P> my $mass = ($AoA[$i][2] + $AoA[$j][2]) + $AoA[$n][2];

add that to the above map as it is the same expression.

P> my $name = "$AoA[$i][0] $AoA[$j][0] $AoA[$n][0]";

my $name = "$AoA_i->[0] $AoA_j->[0] $AoA_k->[0]";

P> $HoA{$name} = [ "$mass", "$formula"];

don't quote scalar vars for no reason. see the FAQ for why.

uri
 
J

John W. Krahn

Uri said:
gack! i hate seeing useless and bug prone c style for loops.

foreach my $i ( 0 .. $#AoA ){
foreach my $j ( 0 .. $#AoA ){
foreach my $k ( 0 .. $#AoA ){

and k usually follows n.

I though that k usually follows j?

P> $total++;
P> my $formula=0;
P> my $c=($AoA[$i][3]+$AoA[$j][3])+$AoA[$n][3];
P> my $o=($AoA[$i][4]+$AoA[$j][4])+$AoA[$n][4]; ^ ^ ^
P> my $h=($AoA[$i][6]+$AoA[$j][6])+$AoA[$n][6]; ^ ^ ^
P> my $n=($AoA[$i][5]+$AoA[$j][5])+$AoA[$n][5]; ^ ^ ^
P> my $s=($AoA[$i][7]+$AoA[$j][7])+$AoA[$n][7]; ^ ^ ^

why is there a paren around the first + ?

there is a massive amount of redundancy in there. it hard to read and
see what are the slight differences in each line.

first off, you can grab $AoA[$i] (and j and k) as soon as you have the
index value. this makes it cleaner and faster as you lose all those
extra array lookups.

and use whitespace. it was created for you to use.

foreach my $i ( 0 .. $#AoA ){

my $AoA_i = $AoA[$i] ;
foreach my $j ( 0 .. $#AoA ){

my $AoA_j = $AoA[$j] ;
foreach my $k ( 0 .. $#AoA ){

my $AoA_k = $AoA[$k] ;

my $s = $AoA_i->[7] + $AoA_j->[7] + $AoA_k->[7] ;


now we also have the repeated execution of that expression with 3 .. 7
so we factor that out with a map:

my( $c, $o, $h, $n, $s ) = map {

The correct order should be:

my( $c, $o, $n, $h, $s ) = map {

$AoA_i->[$_] + $AoA_j->[$_] + $AoA_k->[$_] }
} 3 .. 7 ;


John
 
J

John W. Krahn

John said:
Uri said:
now we also have the repeated execution of that expression with 3 .. 7
so we factor that out with a map:

my( $c, $o, $h, $n, $s ) = map {

The correct order should be:

my( $c, $o, $n, $h, $s ) = map {

$AoA_i->[$_] + $AoA_j->[$_] + $AoA_k->[$_] }
} 3 .. 7 ;

Also, you've got one too many } in there.



John
 
U

Uri Guttman

JWK> I though that k usually follows j?

not in MY alphabet!

P> my $h=($AoA[$i][6]+$AoA[$j][6])+$AoA[$n][6];
JWK> ^ ^ ^

why are you pointing out the integers there?

JWK> The correct order should be:

JWK> my( $c, $o, $n, $h, $s ) = map {


my comments and code were highly untested. they were more for
ejimicating the OP than actually writing working code. :)

uri
 
T

Tad McClellan

Uri Guttman said:
JWK> I though that k usually follows j?

not in MY alphabet!
^^
^^

_your_ alphabet contains upper case?
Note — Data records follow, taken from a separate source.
(** C12: no netlink input can make the input layer misbehave: for every sequence
    of datagrams of octets, whatever the kernel or an impostor puts in them,
    and every outcome of the system calls, the dump and the live loop read only
    inside what was received, their loops end, and they can only still be
    waiting for a system call; and each message they hand over is parsed
    without a fault, whatever the parser's cache holds. *)
Theorem netlink_input_safe `{InetNtop, IfIndexToName} requested fd io :
  io_ok io →
  (∀ f, dump_run fd io ≠ Err (Faulted f)) ∧
  (∀ f, live_run requested fd io ≠ Err (Faulted f)) ∧
  (∀ t r io' m cache, dump_run fd io = Ok (t, r, io') → Handled m ∈ t → ∃ out, processMessage m cache = Ok out) ∧
  (∀ l r io' m cache, live_run requested fd io = Ok (l, r, io') → m ∈ l → ∃ out, processMessage m cache = Ok out).
Proof.
  intros Hio. pose proof (dump_run_safe fd io Hio) as Hd. pose proof (live_run_safe requested fd io Hio) as Hl.
  split_and!.
  - intros f Hf. by rewrite Hf in Hd.
  - intros f Hf. by rewrite Hf in Hl.
  - intros t r io' m cache Hr Hm. rewrite Hr in Hd. destruct Hd as [Ht _]. rewrite Forall_forall in Ht.
    apply processMessage_total. exact (Ht _ Hm).
  - intros l r io' m cache Hr Hm. rewrite Hr in Hl. destruct Hl as [Ht _]. rewrite Forall_forall in Ht.
    apply processMessage_total. exact (Ht _ Hm).
Qed.

(** * What a dump sends and hands over *)

Definition sent_requests (t : list DumpAction) : list Request :=
  omap (λ a, match a with Sent r => Some r | Handled _ => None end) t.

(** A message of the answer to the request numbered [seq]. *)
Definition belongs (seq : Z) (m : list Z) : Prop :=
  nlmsg_seq m = Ok seq ∧ ∃ ty, nlmsg_type m = Ok ty ∧ ty ∉ [NLMSG_DONE; NLMSG_ERROR; NLMSG_OVERRUN].

(** Every message handed over belongs to the last request sent before it. *)
Fixpoint in_order (seq : Z) (t : list DumpAction) : Prop :=
  match t with
  | [] => True
  | Sent r :: t => in_order (rq_seq r) t
  | Handled m :: t => belongs seq m ∧ in_order seq t
  end.

Definition dump_requests : list Request :=
  [mkRequest RTM_GETLINK 769 1 AF_PACKET 32; mkRequest RTM_GETADDR 769 2 AF_INET 24;
   mkRequest RTM_GETADDR 769 3 AF_INET6 24; mkRequest RTM_GETNEIGH 769 4 AF_UNSPEC 28;
   mkRequest RTM_GETNEIGH 769 5 AF_BRIDGE 28]%Z.

Lemma msg_loop_handled {R} (step : list Z → result Fault (MsgStep R)) fuel m remaining l e :
  msg_loop fuel step m remaining = Ok (l, e) → Forall (λ m, step m = Ok MHandle) l.
Proof.
  revert m remaining l e. induction fuel as [|fuel IH]; intros m remaining l e; cbn; [done|].
  destruct (NLMSG_OK m remaining) as [b|]; cbn; [|done]. destruct b; cbn; [|by intros [= <- _]].
  destruct (nlmsg_len m) as [nlen|]; cbn; [|done]. destruct (step m) as [s|] eqn:Hs; cbn; [|done].
  destruct s; [by apply IH| |by intros [= <- _]].
  destruct (msg_loop fuel step _ _) as [[l' e']|] eqn:He; cbn; [|done]. intros [= <- <-].
  constructor; [done|]. by eapply IH.
Qed.

Lemma dump_step_handle seq m : dump_step seq m = Ok MHandle → belongs seq m.
Proof.
  unfold dump_step, belongs. destruct (nlmsg_seq m) as [s|]; cbn; [|done].
  destruct (Z.eqb_spec s seq) as [->|]; cbn; [|done]. destruct (nlmsg_type m) as [ty|]; cbn; [|done].
  destruct (Z.eqb_spec ty NLMSG_DONE); cbn; [destruct (nlmsg_flags m); cbn; [by case_match|done]|].
  destruct (Z.eqb_spec ty NLMSG_ERROR); cbn.
  { destruct (nlmsg_len m); cbn; [|done]. case_match; [done|]. destruct (load32 _ _); cbn; [|done]. by case_match. }
  destruct (Z.eqb_spec ty NLMSG_OVERRUN); cbn; [done|]. intros _. split; [done|]. exists ty. split; [done|].
  rewrite !elem_of_cons. intros [?|[?|[?|[]%elem_of_nil]]]; auto.
Qed.
#[export, refine] Instance lldpd_contract : @ILldpSourceContract LldpdSource (lldpd_source config) := {
  il_ok := lldpd_ok;
  il_cached s := cached (byInterface_ (ls_cache s))
}.
Proof.
  - intros env s Hok. by destruct (start_contract (en_now env) (en_start env) s Hok) as (? & ? & _).
  - intros env s Hr. cbn in *. unfold source_isRunning in Hr. apply bool_decide_eq_true in Hr. unfold source_start. by rewrite Hr.
  - intros env s V Hok HV Hst. destruct (start_contract (en_now env) (en_start env) s Hok) as (_ & _ & K). destruct (K Hst) as [n K'].
    apply (keeps_follows _ _ _ _ K'); [apply Hok|done].
  - intros env s Hok. by apply stop_contract.
  - intros env s Hr. cbn in *. unfold source_isRunning in Hr. unfold source_stop. by rewrite Hr.
  - intros env s Hok. by destruct (refresh_contract (en_now env) (en_built env) (en_connected env) (en_walk env) s Hok) as (? & ? & _).
  - intros env s. cbn. unfold LldpSource.refreshAll. destruct (negb (bool_decide _)); [done|].
    destruct (supervisor_refresh _ _) as [ok sv]. destruct ok; cbn [negb]; [|done]. destruct (cache_exchange _ _).
    by destruct (enumerateInitialNeighbors _ _ _ _ _).
  - intros env s Hr. cbn in *. unfold source_isRunning in Hr. unfold LldpSource.refreshAll. by rewrite Hr.
  - intros env s V Hok HV. destruct (refresh_contract (en_now env) (en_built env) (en_connected env) (en_walk env) s Hok) as (_ & _ & n & K).
    apply (keeps_follows _ _ _ _ K); [apply Hok|done].
  - done.
  - done.
  - intros env i s V Hok HV. exact HV.
  - intros now i s Hok. by destruct (remove_contract now i s Hok) as (? & ? & ? & _).
  - intros now i s (Hok & _) Hr. cbn in *. unfold removeInterface. by rewrite (so_gate s Hok), Hr.
  - intros now i s V Hok HV. destruct (remove_contract now i s Hok) as (_ & _ & _ & K). apply (keeps_follows _ _ _ _ K); [apply Hok|done].
  - intros now i s obs. cbn. unfold removeInterface. destruct (negb _); [by intros ?%elem_of_nil|]. destruct (flushInterface _ _) as [gone c].
    by intros (x & -> & _)%list_elem_of_fmap.
  - intros now i s k (Hok & _) Hr. cbn in *. unfold removeInterface. rewrite (so_gate s Hok), Hr. cbn [negb]. unfold flushInterface, cached.
    destruct (byInterface_ (ls_cache s) !! i) eqn:Hi; cbn; [rewrite lookup_delete_eq; by intros []|rewrite Hi; by intros []].
  - intros now s (Hok & _) Hr. cbn in *. unfold reassertAll. by rewrite (so_gate s Hok), Hr.
  - intros now s p (Hok & _ & Hwf) Hr. cbn in *. rewrite reassert_all by (by rewrite (so_gate s Hok)). setoid_rewrite elem_of_keepalive.
    unfold cached, obs_key. destruct p as [i k]. cbn. split.
    + intros [x Hx]. destruct (byInterface_ (ls_cache s) !! i) as [e|] eqn:He; [|done]. cbn in Hx. eexists. split; [by exists i, e, k, x|].
      cbn. by destruct (Hwf _ _ _ _ He Hx) as [-> _].
    + intros (obs & (i' & e & k' & x & He & Hx & ->) & Hk). cbn in Hk. destruct (Hwf _ _ _ _ He Hx) as [Hid _]. rewrite Hid in Hk.
      injection Hk as -> ->. rewrite He. by exists x.
  - intros now s obs. cbn. unfold reassertAll. destruct (ls_gate s) eqn:Hg; cbn [negb]; [|by intros ?%elem_of_nil].
    unfold emitBatch_begin, cache_snapshot. cbn [fst]. rewrite emitBatch_all by done. by intros (? & ? & ? & ? & _ & _ & ->)%elem_of_keepalive.
Defined.
End lldpd.

(** * Where the source does not keep to its documentation *)

(** Without [emitRemovals] a deletion that lldpd reports is dropped before the cache
    is told, so the keepalives go on for a neighbour that was reported deleted. *)
Lemma unreported_deletion_kept_alive :
  let config := mkLldpConfig [] false "" in
  let '(_, s) := source_start config 1 demo_source_start new_source in
  let '(out, s) := onWatchChange config 2 "eth0" lldpctl_c_deleted (demo_nb "1") s in
  out = [] ∧ ((λ o, (ll_event o, ll_keepalive o, obs_key o)) <$> reassertAll 3 s) =
    [(EvPresent, true, ("eth0", "02:00:00:00:00:01")); (EvPresent, true, ("eth0", "02:00:00:00:00:02"))].
Proof. vm_compute. split; reflexivity. Qed.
Horrors!

P> my $h=($AoA[$i][6]+$AoA[$j][6])+$AoA[$n][6];
JWK> ^ ^ ^

why are you pointing out the integers there?


Because ...

JWK> The correct order should be:

JWK> my( $c, $o, $n, $h, $s ) = map {


.... you had them in the wrong order.
 
P

PB0711

Ok, WoW. Yes still relativitly new to perl. I'm teaching myself as I go
and run into different problems. I was happy that I could get the AoA
working and supprised with myself that the HoA works. Thank you for
pointing out my mistake. I wrote a quick two loop program and then
added the 3rd loop later.
I'll look over the code and make sure I understand it before I
impliment it and if it's ok, I'll ask questions to you guys about it. I
have to say Thank you to both Bob and micro.

Cheers,

PB

Mirco said:
Thus spoke PB0711 (on 2006-11-18 02:20):
I have just finished a script with 3 for loops, at the end of which it
generates an HoA. I've printed out that it goes throught all expected
8000 loops but there are only a unique 1599 keys. However, if I print
the keys out before I put them into the HoA I can see that it does all
combinations that I expect. Is this a bug or a size limit on the number
of keys for an HoA??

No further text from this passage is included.